Centre Achievements

Three big wins for Centre researchers

16 May 2023

The Life Course Centre congratulates three researchers from The University of Queensland who have recently secured new funding – a huge boost to the ongoing important research of the Centre.


Associate Professor Abdullah Mamun

The implementation of a life course approach in antenatal and postnatal care settings in Nepal

Abdullah Mamun, Chief Investigator (UQ)

Chief Investigator, Abdullah Mamun, has been awarded $2.6 million from the National Health and Medical Research Council (NHMRC) and the Research Council of Norway, through the Global Alliance for Chronic Diseases (GACD). Recognised as an international leader in areas of life course epidemiology, Mamun has been awarded funding to research the implementation of a life course approach in antenatal and postnatal care settings in Nepal. His previous research has made significant contributions to understanding the critical stages of life and early life determinants of health. The GACD connects national and international funding agencies, including the NHMRC to build collaboration across a wide pool of global expertise in priority research areas. 

Professor Cameron Parsell

Research evidence in the not-for-profit sector and consumer-driven change

Chief Investigator, Cameron Parsell, has secured $1,089,296 in funding (the largest amount awarded, Australia-wide!) for his fellowship to work with Micah Projects on the project: Research evidence in the not-for-profit sector and consumer-driven change. This project has three aims: first, to further build research literacy within the not-for-profit human service sector; second, to contribute new knowledge about how human service sector clients can shape the nature of the services they rely upon; and third, develop a framework for human service clients, human service practitioners, and government stakeholders to more actively and collaboratively engage in social policy development. The project expects to generate new knowledge to underpin consumer led and transformations in the human service sector. Expected outcomes of the project include a greater understanding of how not-for-profit organisations can bring together their clients and governments to collaboratively solve social problems. 
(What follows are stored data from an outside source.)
Lemma url_match_query_path (game_name variant_id position : string) :
  segment game_name = true -> segment variant_id = true -> segment position = true ->
  url_match (query_path game_name variant_id position)
  = ToQuery game_name variant_id position.
Proof.
  intros Hg Hv Hp.
  destruct (segment_parts _ Hg) as (Cg & _ & Sg), (segment_parts _ Hv) as (Cv & _ & Sv),
    (segment_parts _ Hp) as (_ & Ep & Sp).
  unfold url_match, query_path.
  change ("/" +:+ game_name +:+ "/" +:+ variant_id +:+ "/" +:+ position)
    with (EmptyString +:+ String "/" (game_name +:+ String "/" (variant_id +:+ String "/" position))).
  rewrite !split_slash_segment by (assumption || reflexivity).
  rewrite split_slash_last by assumption.
  cbn [String.append]. now rewrite Cg, Cv, Ep.
Qed.

End Routing.

(** ** The command runner *)

Section CommandRunner.

Import Subprocess Server.

Variable os : system.

Lemma emit_raises (token : string) (quoted : bool) (more : result (list string)) (e : exn) :
  Shlex.emit token quoted more = Raise e -> more = Raise e.
Proof.
  unfold Shlex.emit. destruct (quoted || negb (is_empty token)); [|discriminate].
  now destruct more.
Qed.

(** The lexer raises nothing but [ValueError]. *)
Lemma tokens_raises (s : string) :
  forall state token quoted esc e,
    Shlex.tokens s state token quoted esc = Raise e -> exists msg, e = ValueError msg.
Proof.
  induction s as [|c s IH]; intros state token quoted esc e H; cbn [Shlex.tokens] in H.
  - destruct state;
      try (apply emit_raises in H; discriminate);
      injection H as <-; eauto.
  - destruct state;
      repeat match type of H with
        | (if ?b then _ else _) = _ => destruct b
        | Shlex.emit _ _ _ = Raise _ => apply emit_raises in H
        end;
      try discriminate; eauto.
Qed.

Lemma split_raises (command : string) (e : exn) :
  Shlex.split command = Raise e -> except_CalledProcessError e = None.
Proof. intros H. apply tokens_raises in H as [msg ->]. reflexivity. Qed.

Lemma fault_not_caught (f : launch_fault) :
  except_CalledProcessError (exn_of_fault f) = None.
Proof. now destruct f. Qed.

(** What [run_command] does, case by case. *)
Lemma run_command_cases (command : string) :
  run_command os command =
  match Shlex.split command with
  | Raise e => Raise e
  | Return argv =>
      match os argv with
      | Failed f => Raise (exn_of_fault f)
      | Exited rc out err =>
          if (rc =? 0)%Z then Return out else Return (build_error_response err)
      end
  end.
Proof.
  unfold run_command.
  destruct (Shlex.split command) as [argv|e] eqn:Hsplit; cbn.
  - unfold run, popen_args. destruct (os argv) as [rc out err|f]; cbn.
    + now destruct (rc =? 0)%Z.
    + now rewrite fault_not_caught.
  - now rewrite (split_raises _ _ Hsplit).
Qed.

End CommandRunner.

(** ** The gateway *)

Section Gateway.

Import Subprocess Server Flask Request Word.

(** C3. [run_command] catches one kind of failure, the child exiting with
    a code other than zero, and turns it into the error body. A command
    that cannot be split and a child that cannot be started (file not
    found, permission denied, any other fault) leave [run_command] as the
    exception they are. *)
Theorem run_command_catches_only_exit_status (os : system) (command : string) :
  (forall e, except_CalledProcessError e <> None
             <-> exists rc cmd out err, e = CalledProcessError rc cmd out err)
  /\ match Shlex.split command with
     | Raise e => run_command os command = Raise e /\ exists msg, e = ValueError msg
     | Return argv =>
         match os argv with
         | Exited rc out err =>
             (rc = 0%Z -> run_command os command = Return out)
             /\ (rc <> 0%Z -> run_command os command = Return (build_error_response err))
         | Failed f =>
             run_command os command = Raise (exn_of_fault f)
             /\ except_CalledProcessError (exn_of_fault f) = None
             /\ (forall name, f = ENOENT name ->
                   run_command os command = Raise (FileNotFoundError name))
             /\ (forall name, f = EACCES name ->
                   run_command os command = Raise (PermissionError name))
         end
     end.
Proof.
  split.
  - intros e; split.
    + destruct e; cbn; try congruence. eauto.
    + intros (rc & cmd & out & err & ->). discriminate.
  - rewrite run_command_cases.
    destruct (Shlex.split command) as [argv|e] eqn:Hsplit.
    + destruct (os argv) as [rc out err|f].
      * split; intros Hrc.
        -- now subst rc.
        -- apply Z.eqb_neq in Hrc. now rewrite Hrc.
      * repeat split; [apply fault_not_caught | now intros name -> ..].
    + split; [reflexivity | eapply tokens_raises; exact Hsplit].
Qed.

Lemma run_command_catches_only_exit_status_witness :
  run_command (fun _ => Failed (EACCES "bin/gamesman")) "bin/gamesman getstart a b"
  = Raise (PermissionError "bin/gamesman").
Proof.
  pose proof (run_command_catches_only_exit_status
                (fun _ => Failed (EACCES "bin/gamesman"))
                "bin/gamesman getstart a b") as [_ H].
  cbn in H. destruct H as (_ & _ & _ & H). now apply H.
Defined.

End Gateway.

(** ** Status and independence of requests *)

Section Responses.

Import Subprocess Server Flask Request.

Lemma dispatch_routed (os : system) (path command : string) :
  command_of path = Some command ->
  full_dispatch_request os path = finalize (run_command os command).
Proof.
  unfold command_of, full_dispatch_request.
  destruct (url_match path); intros H; try discriminate; now injection H as <-.
Qed.




(** X17. The response to a request depends on the system only through
    what the system does with the tokens of the command of that request:
    two systems that agree on this one argument vector give the same
    response, and the same result of the view. *)
Theorem same_child_same_response (os1 os2 : system) (path : string) :
  (forall command argv,
      command_of path = Some command ->
      Shlex.split command = Return argv ->
      os1 argv = os2 argv) ->
  full_dispatch_request os1 path = full_dispatch_request os2 path
  /\ (forall game_name variant_id,
        url_match path = ToGetstart game_name variant_id ->
        getstart os1 game_name variant_id = getstart os2 game_name variant_id)
  /\ (forall game_name variant_id position,
        url_match path = ToQuery game_name variant_id position ->
        query os1 game_name variant_id position = query os2 game_name variant_id position).
Proof.
  intros Hsame.
  assert (Hrun : forall command, command_of path = Some command ->
                                 run_command os1 command = run_command os2 command).
  { intros command Hc. rewrite !run_command_cases.
    destruct (Shlex.split command) as [argv|e] eqn:Hs; [|reflexivity].
    now rewrite (Hsame command argv Hc Hs). }
  repeat split.
  - destruct (command_of path) as [command|] eqn:Hc.
    + rewrite !(dispatch_routed _ _ _ Hc). now rewrite (Hrun _ eq_refl).
    + unfold command_of in Hc. unfold full_dispatch_request.
      destruct (url_match path); try discriminate; reflexivity.
  - intros g v Hm. apply Hrun. unfold command_of. now rewrite Hm.
  - intros g v p Hm. apply Hrun. unfold command_of. now rewrite Hm.
Qed.

Lemma same_child_same_response_witness :
  full_dispatch_request
    (fun argv => match argv with
                 | [_; "getstart"; _; _] => Exited 0 "start" EmptyString
                 | _ => Exited 1 EmptyString "busy"
                 end)
    (getstart_path "a" "b")
  = full_dispatch_request (fun _ => Exited 0 "start" EmptyString) (getstart_path "a" "b").
Proof.
  apply (same_child_same_response _ _ (getstart_path "a" "b")).
  intros command argv Hc Hs.
  injection Hc as <-. injection Hs as <-. reflexivity.
Defined.

End Responses.

(** ** The error body *)

Section ErrorBody.

Import Subprocess Server.

(** The characters of the error body for the message [e], by code. *)
Example build_error_response_codes :
  map N_of_ascii (list_ascii_of_string (build_error_response "e"))
  = [123; 32; 34; 101; 114; 114; 111; 114; 34; 58; 32; 34; 101; 34; 32; 125]%N.
Proof. reflexivity. Qed.

Lemma string_tail_ordinary (p r : string) :
  Json.ordinary p = true ->
  Json.string_tail (p +:+ String dquote r) = Some r.
Proof.
  induction p as [|c p IH]; intros Hp.
  - reflexivity.
  - cbn [Json.ordinary] in Hp. apply andb_true_iff in Hp as [Hc Hp].
    unfold Json.unescaped in Hc.
    apply andb_true_iff in Hc as [Hc Hctl]. apply andb_true_iff in Hc as [Hq Hb].
    rewrite negb_true_iff in Hq, Hb, Hctl.
    cbn [String.append Json.string_tail]. rewrite Hq, Hb, Hctl. now apply IH.
Qed.

Lemma build_error_response_shape (p r : string) :
  build_error_response (p +:+ dq +:+ r)
  = String "{" (String " " (String dquote ("error" +:+ String dquote
      (String ":" (String " " (String dquote
         (p +:+ String dquote (r +:+ String dquote " }")))))))).
Proof.
  unfold build_error_response, dq. cbn [String.append].
  now rewrite !append_assoc.
Qed.

Lemma value_object (fuel : nat) (s : string) :
  Json.value (S fuel) (String "{" s)
  = match Json.expect "}" s with
    | Some r => Some r
    | None => Json.members fuel (Json.skip_ws s)
    end.
Proof. reflexivity. Qed.

Lemma value_string (fuel : nat) (s : string) :
  Json.value (S fuel) (String dquote s) = Json.string_tail s.
Proof. reflexivity. Qed.

Lemma members_unfold (fuel : nat) (s : string) :
  Json.members (S fuel) s
  = (s1 ← Json.json_string s;
     s2 ← Json.expect ":" s1;
     s3 ← Json.value fuel (Json.skip_ws s2);
     match Json.expect "}" s3 with
     | Some r => Some r
     | None => s4 ← Json.expect "," s3; Json.members fuel (Json.skip_ws s4)
     end).
Proof. reflexivity. Qed.

(** A body whose message has an unescaped quotation mark, after ordinary
    characters only and before something that does not continue an object,
    is not a JSON text. *)
Lemma early_quote_invalid (p r : string) :
  Json.ordinary p = true ->
  Json.continues (r +:+ String dquote " }") = false ->
  ~ Json.valid (build_error_response (p +:+ dq +:+ r)).
Proof.
  intros Hp Hr [fuel Hfuel]. rewrite build_error_response_shape in Hfuel.
  unfold Json.continues in Hr.
  destruct (Json.expect "}" (r +:+ String dquote " }")) eqn:H1; [discriminate |].
  destruct (Json.expect "," (r +:+ String dquote " }")) eqn:H2; [discriminate |].
  unfold Json.text in Hfuel.
  change (Json.skip_ws (String "{" ?s)) with (String "{" s) in Hfuel.
  destruct fuel as [|[|[|fuel]]].
  - discriminate.
  - rewrite value_object in Hfuel.
    change (Json.expect "}" (String " " (String dquote ?s))) with (@None string) in Hfuel.
    discriminate.
  - rewrite value_object, members_unfold in Hfuel.
    change (Json.expect "}" (String " " (String dquote ?s))) with (@None string) in Hfuel.
    change (Json.skip_ws (String " " (String dquote ?s))) with (String dquote s) in Hfuel.
    unfold Json.json_string in Hfuel. rewrite Ascii.eqb_refl in Hfuel.
    rewrite (string_tail_ordinary "error") in Hfuel by reflexivity.
    discriminate.
  - rewrite value_object, members_unfold in Hfuel.
    change (Json.expect "}" (String " " (String dquote ?s))) with (@None string) in Hfuel.
    change (Json.skip_ws (String " " (String dquote ?s))) with (String dquote s) in Hfuel.
    unfold Json.json_string in Hfuel. rewrite Ascii.eqb_refl in Hfuel.
    rewrite (string_tail_ordinary "error") in Hfuel by reflexivity.
    cbn [mbind option_bind] in Hfuel.
    change (Json.expect ":" (String ":" ?s)) with (Some s) in Hfuel.
    cbn [mbind option_bind] in Hfuel.
    change (Json.skip_ws (String " " (String dquote ?s))) with (String dquote s) in Hfuel.
    rewrite value_string, (string_tail_ordinary p _ Hp) in Hfuel.
    cbn [mbind option_bind] in Hfuel. now rewrite H1, H2 in Hfuel.
Qed.

(** C2 as written does not hold. A standard error text with quotation
    marks in it (a quotation mark, a comma, the name [a] in quotation
    marks, a colon and a last quotation mark) is put into the body
    unescaped, and the body is a JSON text: an object with the members
    [error] and [a], both empty strings. *)
Lemma quoted_stderr_valid_json :
  char_in dquote (dq +:+ ", " +:+ dq +:+ "a" +:+ dq +:+ ": " +:+ dq) = true
  /\ run_command
       (fun _ => Exited 1 EmptyString (dq +:+ ", " +:+ dq +:+ "a" +:+ dq +:+ ": " +:+ dq))
       "bin/gamesman getstart a b"
     = Return (build_error_response (dq +:+ ", " +:+ dq +:+ "a" +:+ dq +:+ ": " +:+ dq))
  /\ Json.valid (build_error_response (dq +:+ ", " +:+ dq +:+ "a" +:+ dq +:+ ": " +:+ dq)).
Proof.
  repeat split. exists 4. reflexivity.
Qed.

End ErrorBody.

(** ** The pattern of binary literals *)

Section BinaryPattern.

Import Re Literal.

Lemma compile_binary_pattern :
  compile Convert.binary_pattern = Return binary_items.
Proof. reflexivity. Qed.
Cameron Parsell, Chief Investigator (UQ)

Dr Azhar Potia

Preventing the “attendance cliff” in the transition from primary to secondary school amongst Aboriginal and Torres Strait Islander students

Life Course Centre Research Fellow, Azhar Potia, has secured an Australian Research Council (ARC) Early Career Industry Fellowship that supports successful educational pathways for Aboriginal and Torres Strait Islander students. In collaboration with Indigenous communities, the Former Origin Greats (FOGS) Achieving Results Through Indigenous (ARTIE) Academy and the Queensland Department of Education, the fellowship aims to develop strategies to prevent the steep drop in attendance rates (an attendance cliff) of Aboriginal and Torres Strait Islander students as they transition from primary to secondary school. The fellowship seeks to generate effective culturally embedded support strategies to avert this attendance cliff.